╭──
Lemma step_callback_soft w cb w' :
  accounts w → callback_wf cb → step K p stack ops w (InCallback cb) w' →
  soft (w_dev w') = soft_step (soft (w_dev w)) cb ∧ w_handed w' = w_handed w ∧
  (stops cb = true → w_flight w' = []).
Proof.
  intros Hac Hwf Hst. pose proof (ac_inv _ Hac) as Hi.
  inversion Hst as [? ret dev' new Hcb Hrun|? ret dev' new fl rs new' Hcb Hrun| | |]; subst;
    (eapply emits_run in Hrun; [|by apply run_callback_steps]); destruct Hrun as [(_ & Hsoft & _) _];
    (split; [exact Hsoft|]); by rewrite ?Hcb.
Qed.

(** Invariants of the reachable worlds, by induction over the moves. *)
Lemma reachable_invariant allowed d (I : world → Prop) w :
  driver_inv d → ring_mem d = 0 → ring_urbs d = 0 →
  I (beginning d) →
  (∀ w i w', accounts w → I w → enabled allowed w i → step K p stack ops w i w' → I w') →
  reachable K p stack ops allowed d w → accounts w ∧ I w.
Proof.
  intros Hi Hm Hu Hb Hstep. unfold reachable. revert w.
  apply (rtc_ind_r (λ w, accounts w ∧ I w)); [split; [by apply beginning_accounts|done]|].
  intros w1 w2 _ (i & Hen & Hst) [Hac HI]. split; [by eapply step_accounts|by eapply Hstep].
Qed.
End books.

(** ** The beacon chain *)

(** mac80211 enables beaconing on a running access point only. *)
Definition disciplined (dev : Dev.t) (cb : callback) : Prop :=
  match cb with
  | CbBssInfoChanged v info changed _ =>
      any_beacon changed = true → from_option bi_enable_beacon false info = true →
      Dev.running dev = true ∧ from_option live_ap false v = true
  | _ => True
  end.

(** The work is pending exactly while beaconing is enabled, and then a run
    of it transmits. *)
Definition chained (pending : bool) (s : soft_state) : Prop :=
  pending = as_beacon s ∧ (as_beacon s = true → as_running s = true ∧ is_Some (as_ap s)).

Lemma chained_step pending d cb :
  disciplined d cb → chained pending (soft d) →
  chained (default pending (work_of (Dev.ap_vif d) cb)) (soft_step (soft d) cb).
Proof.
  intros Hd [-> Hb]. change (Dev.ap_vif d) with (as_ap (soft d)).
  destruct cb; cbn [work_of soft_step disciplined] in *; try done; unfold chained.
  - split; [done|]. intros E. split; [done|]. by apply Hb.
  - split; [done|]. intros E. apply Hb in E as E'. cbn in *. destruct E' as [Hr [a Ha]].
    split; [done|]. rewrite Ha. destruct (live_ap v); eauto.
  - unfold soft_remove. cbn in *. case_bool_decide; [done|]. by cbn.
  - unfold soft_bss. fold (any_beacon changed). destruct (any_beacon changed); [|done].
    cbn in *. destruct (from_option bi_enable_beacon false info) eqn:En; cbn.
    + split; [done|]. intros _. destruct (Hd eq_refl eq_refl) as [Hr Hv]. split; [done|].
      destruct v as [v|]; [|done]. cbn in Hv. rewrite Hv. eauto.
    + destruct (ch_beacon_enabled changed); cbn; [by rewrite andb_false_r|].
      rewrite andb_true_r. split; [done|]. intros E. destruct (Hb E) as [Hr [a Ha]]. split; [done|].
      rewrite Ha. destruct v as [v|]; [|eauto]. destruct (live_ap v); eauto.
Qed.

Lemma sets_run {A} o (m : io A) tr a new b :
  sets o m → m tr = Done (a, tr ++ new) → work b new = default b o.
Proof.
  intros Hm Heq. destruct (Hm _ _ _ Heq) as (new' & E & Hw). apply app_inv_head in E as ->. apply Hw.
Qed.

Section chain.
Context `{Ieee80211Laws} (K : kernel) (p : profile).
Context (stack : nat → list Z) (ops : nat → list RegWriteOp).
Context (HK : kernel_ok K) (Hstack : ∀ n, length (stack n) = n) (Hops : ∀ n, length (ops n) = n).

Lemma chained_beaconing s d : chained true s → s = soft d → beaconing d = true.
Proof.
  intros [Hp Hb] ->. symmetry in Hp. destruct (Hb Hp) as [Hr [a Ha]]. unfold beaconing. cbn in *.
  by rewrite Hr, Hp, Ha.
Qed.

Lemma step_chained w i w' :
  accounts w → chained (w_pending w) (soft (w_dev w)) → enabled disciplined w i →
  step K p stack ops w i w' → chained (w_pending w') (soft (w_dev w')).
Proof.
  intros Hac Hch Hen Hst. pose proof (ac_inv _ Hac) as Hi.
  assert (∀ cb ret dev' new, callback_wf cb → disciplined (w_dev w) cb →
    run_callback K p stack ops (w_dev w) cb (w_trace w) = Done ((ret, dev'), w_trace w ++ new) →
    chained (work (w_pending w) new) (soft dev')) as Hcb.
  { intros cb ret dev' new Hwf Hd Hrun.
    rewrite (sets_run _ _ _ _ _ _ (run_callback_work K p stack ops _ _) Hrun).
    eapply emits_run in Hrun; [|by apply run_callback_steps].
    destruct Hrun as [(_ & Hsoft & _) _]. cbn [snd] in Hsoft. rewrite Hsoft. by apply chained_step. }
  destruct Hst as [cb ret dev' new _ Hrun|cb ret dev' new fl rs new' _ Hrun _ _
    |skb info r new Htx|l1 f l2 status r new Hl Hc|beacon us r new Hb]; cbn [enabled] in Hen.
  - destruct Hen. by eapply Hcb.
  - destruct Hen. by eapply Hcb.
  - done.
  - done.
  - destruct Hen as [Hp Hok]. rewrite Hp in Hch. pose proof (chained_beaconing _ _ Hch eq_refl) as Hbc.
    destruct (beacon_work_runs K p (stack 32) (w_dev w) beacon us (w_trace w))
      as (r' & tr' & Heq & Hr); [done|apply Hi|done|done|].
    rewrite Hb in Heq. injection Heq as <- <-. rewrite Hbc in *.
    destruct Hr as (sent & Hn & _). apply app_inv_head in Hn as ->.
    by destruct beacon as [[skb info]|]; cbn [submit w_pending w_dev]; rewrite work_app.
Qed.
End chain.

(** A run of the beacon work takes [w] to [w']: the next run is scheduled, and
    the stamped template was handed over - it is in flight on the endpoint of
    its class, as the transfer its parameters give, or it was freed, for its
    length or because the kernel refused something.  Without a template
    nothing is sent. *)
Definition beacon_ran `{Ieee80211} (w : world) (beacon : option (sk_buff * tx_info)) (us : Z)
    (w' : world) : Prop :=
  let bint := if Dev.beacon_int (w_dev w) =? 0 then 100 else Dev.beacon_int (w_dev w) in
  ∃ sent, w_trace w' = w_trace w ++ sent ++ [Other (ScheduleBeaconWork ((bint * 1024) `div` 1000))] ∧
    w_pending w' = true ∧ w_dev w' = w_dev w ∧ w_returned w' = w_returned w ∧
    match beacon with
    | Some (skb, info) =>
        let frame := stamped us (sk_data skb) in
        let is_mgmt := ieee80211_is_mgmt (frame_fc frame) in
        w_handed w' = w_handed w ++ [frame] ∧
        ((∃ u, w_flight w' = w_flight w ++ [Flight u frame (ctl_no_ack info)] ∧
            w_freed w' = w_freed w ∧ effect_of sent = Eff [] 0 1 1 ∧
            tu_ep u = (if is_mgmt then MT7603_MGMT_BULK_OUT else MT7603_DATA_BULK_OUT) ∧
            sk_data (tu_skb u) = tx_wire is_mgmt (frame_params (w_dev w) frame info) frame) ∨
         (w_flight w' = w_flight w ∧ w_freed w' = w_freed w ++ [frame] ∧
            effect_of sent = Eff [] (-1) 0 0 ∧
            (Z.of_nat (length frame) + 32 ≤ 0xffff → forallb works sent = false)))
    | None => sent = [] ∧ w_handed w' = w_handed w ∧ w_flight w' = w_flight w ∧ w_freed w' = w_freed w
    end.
╰──
╭──
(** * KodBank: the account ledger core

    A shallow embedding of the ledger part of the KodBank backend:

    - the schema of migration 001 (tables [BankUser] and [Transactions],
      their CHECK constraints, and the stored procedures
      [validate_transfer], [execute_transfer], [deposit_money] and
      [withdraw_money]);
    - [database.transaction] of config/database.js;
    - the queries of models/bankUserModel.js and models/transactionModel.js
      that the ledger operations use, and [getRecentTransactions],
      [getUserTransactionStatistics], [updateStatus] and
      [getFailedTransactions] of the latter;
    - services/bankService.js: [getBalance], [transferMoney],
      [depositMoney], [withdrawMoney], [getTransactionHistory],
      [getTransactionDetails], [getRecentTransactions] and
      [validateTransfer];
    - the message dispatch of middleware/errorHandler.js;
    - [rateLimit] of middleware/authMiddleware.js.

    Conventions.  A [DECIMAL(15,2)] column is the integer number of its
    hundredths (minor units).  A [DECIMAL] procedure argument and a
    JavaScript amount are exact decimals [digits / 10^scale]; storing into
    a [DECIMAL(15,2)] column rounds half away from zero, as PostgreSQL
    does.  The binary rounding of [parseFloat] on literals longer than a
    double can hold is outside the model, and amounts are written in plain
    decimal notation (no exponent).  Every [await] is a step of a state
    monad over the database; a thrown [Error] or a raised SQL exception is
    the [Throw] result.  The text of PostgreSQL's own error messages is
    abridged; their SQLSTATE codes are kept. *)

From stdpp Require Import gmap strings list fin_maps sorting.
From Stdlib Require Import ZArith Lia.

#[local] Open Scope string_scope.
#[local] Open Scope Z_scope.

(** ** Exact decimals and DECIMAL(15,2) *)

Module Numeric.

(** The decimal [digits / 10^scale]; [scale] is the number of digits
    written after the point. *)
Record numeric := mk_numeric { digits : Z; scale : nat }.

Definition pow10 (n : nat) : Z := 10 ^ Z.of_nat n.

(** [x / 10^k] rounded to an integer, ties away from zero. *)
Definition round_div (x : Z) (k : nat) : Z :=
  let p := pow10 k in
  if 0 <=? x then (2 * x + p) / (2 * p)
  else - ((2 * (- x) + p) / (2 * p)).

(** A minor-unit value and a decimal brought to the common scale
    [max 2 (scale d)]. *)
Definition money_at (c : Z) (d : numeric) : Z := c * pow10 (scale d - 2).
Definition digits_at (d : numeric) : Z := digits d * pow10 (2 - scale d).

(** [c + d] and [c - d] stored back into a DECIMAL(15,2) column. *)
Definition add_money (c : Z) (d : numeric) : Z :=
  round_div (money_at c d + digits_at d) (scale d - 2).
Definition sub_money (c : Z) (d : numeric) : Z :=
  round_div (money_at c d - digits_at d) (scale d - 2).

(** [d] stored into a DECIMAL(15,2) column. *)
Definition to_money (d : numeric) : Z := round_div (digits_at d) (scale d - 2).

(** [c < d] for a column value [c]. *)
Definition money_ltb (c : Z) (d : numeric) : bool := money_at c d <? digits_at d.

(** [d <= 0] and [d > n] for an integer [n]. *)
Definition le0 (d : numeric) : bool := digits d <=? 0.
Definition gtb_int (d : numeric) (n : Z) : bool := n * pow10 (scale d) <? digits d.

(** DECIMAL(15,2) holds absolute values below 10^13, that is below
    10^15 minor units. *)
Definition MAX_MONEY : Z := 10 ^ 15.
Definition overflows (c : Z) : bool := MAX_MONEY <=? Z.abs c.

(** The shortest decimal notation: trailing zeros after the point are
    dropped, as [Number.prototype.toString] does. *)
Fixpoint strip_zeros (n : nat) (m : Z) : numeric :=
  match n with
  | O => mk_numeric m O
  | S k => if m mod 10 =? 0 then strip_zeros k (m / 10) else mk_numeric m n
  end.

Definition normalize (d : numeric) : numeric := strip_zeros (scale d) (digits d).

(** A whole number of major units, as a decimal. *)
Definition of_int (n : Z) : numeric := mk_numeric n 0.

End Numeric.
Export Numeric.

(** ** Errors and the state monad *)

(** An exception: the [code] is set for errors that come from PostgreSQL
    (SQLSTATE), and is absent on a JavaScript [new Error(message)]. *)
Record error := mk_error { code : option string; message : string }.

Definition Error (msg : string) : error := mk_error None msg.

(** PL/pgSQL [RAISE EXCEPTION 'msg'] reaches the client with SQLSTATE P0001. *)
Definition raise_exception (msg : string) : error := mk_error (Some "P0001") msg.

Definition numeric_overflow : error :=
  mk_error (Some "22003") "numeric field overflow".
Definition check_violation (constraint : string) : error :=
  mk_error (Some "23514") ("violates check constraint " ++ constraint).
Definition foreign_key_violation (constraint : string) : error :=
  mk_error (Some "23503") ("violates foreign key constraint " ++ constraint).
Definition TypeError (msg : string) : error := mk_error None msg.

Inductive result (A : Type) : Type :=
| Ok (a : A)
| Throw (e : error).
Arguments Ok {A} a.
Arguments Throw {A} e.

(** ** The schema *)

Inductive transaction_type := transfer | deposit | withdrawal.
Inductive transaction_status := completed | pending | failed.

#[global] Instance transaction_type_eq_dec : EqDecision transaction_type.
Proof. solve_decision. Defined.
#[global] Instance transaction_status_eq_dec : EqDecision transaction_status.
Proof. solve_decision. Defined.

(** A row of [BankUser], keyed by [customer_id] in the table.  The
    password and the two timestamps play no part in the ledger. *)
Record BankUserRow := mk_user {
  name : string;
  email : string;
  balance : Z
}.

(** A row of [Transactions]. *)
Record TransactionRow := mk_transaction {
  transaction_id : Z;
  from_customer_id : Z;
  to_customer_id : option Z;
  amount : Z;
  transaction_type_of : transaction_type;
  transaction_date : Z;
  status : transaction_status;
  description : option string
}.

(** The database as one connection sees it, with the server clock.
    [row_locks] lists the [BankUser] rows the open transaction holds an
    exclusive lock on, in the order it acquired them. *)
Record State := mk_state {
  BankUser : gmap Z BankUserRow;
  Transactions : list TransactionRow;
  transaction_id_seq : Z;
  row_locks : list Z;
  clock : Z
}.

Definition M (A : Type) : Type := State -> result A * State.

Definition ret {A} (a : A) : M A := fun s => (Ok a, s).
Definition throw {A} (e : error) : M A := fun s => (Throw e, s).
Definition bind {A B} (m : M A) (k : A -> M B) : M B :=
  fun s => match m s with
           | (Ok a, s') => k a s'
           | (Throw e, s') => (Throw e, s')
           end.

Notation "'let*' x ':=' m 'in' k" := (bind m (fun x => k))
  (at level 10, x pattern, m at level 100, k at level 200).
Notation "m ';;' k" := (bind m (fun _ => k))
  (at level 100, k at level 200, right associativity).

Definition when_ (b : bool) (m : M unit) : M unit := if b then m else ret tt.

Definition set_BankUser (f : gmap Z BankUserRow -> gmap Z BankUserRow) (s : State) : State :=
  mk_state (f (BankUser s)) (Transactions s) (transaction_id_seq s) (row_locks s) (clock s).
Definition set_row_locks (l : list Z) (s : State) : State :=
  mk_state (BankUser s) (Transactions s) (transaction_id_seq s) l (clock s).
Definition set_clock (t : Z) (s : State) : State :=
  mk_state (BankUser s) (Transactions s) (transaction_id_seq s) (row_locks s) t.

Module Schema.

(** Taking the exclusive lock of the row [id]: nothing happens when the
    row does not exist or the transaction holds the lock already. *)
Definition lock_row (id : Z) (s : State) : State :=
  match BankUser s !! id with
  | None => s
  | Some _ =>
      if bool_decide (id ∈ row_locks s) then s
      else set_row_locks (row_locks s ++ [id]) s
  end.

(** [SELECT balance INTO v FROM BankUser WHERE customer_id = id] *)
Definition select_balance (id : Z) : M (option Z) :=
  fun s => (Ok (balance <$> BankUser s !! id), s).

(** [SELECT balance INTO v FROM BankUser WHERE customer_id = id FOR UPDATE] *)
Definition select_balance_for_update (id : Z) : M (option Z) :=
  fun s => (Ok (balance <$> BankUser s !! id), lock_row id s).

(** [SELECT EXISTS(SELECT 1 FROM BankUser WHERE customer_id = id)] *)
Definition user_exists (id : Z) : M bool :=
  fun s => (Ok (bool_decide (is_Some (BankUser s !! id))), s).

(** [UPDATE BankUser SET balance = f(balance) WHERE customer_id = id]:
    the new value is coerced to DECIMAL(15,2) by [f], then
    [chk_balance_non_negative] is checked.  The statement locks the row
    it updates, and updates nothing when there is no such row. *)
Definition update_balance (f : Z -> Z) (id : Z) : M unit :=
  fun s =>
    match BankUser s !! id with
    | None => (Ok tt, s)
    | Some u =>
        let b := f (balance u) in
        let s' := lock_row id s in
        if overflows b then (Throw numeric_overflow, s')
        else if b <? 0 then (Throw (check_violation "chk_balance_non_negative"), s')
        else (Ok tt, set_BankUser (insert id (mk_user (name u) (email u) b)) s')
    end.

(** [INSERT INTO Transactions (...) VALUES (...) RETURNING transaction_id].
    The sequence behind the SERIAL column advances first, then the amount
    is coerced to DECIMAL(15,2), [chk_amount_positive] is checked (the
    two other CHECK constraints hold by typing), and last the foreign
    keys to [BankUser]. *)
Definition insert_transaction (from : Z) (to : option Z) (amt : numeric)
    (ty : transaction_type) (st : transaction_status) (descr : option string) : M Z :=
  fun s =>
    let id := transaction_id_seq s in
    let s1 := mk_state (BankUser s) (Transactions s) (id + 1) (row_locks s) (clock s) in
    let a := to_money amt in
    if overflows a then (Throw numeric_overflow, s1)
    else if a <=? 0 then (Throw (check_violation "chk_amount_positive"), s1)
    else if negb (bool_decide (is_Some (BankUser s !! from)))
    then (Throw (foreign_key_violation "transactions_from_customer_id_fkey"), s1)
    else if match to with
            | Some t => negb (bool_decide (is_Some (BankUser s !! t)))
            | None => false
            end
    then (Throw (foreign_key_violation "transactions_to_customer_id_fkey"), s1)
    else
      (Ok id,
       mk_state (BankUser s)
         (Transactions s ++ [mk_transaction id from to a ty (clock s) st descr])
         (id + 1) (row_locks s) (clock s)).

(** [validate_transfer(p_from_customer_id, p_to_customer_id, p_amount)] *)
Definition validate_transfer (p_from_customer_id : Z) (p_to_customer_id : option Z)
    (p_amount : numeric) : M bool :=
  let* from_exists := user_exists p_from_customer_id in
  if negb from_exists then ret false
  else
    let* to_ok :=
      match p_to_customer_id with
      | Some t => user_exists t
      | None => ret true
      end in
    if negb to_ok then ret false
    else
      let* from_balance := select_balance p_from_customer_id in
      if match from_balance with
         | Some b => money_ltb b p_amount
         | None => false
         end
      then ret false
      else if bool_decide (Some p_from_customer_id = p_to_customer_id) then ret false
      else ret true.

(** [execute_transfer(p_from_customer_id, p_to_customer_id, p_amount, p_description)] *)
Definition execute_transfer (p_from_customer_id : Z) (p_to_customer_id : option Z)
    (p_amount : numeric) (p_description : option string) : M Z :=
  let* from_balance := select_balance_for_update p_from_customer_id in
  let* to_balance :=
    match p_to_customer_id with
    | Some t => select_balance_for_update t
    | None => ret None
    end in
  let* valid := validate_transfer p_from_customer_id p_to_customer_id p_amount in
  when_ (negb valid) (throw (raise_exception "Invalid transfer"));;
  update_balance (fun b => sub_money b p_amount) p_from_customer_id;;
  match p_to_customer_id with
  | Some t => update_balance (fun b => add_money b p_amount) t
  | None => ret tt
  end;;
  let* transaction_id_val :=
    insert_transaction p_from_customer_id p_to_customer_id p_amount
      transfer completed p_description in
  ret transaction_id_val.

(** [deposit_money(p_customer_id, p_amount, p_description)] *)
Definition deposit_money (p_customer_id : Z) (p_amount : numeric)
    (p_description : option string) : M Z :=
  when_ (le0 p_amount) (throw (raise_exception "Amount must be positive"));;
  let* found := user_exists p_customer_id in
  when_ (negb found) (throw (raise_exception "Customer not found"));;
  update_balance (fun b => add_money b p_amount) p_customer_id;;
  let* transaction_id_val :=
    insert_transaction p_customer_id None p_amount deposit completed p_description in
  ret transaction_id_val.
╰──
From the data above, output only the lines between the line containing "the [Throw] result." and the line containing "Definition pow10 (n", inclusive, exactly as written.

    the [Throw] result.  The text of PostgreSQL's own error messages is
    abridged; their SQLSTATE codes are kept. *)

From stdpp Require Import gmap strings list fin_maps sorting.
From Stdlib Require Import ZArith Lia.

#[local] Open Scope string_scope.
#[local] Open Scope Z_scope.

(** ** Exact decimals and DECIMAL(15,2) *)

Module Numeric.

(** The decimal [digits / 10^scale]; [scale] is the number of digits
    written after the point. *)
Record numeric := mk_numeric { digits : Z; scale : nat }.

Definition pow10 (n : nat) : Z := 10 ^ Z.of_nat n.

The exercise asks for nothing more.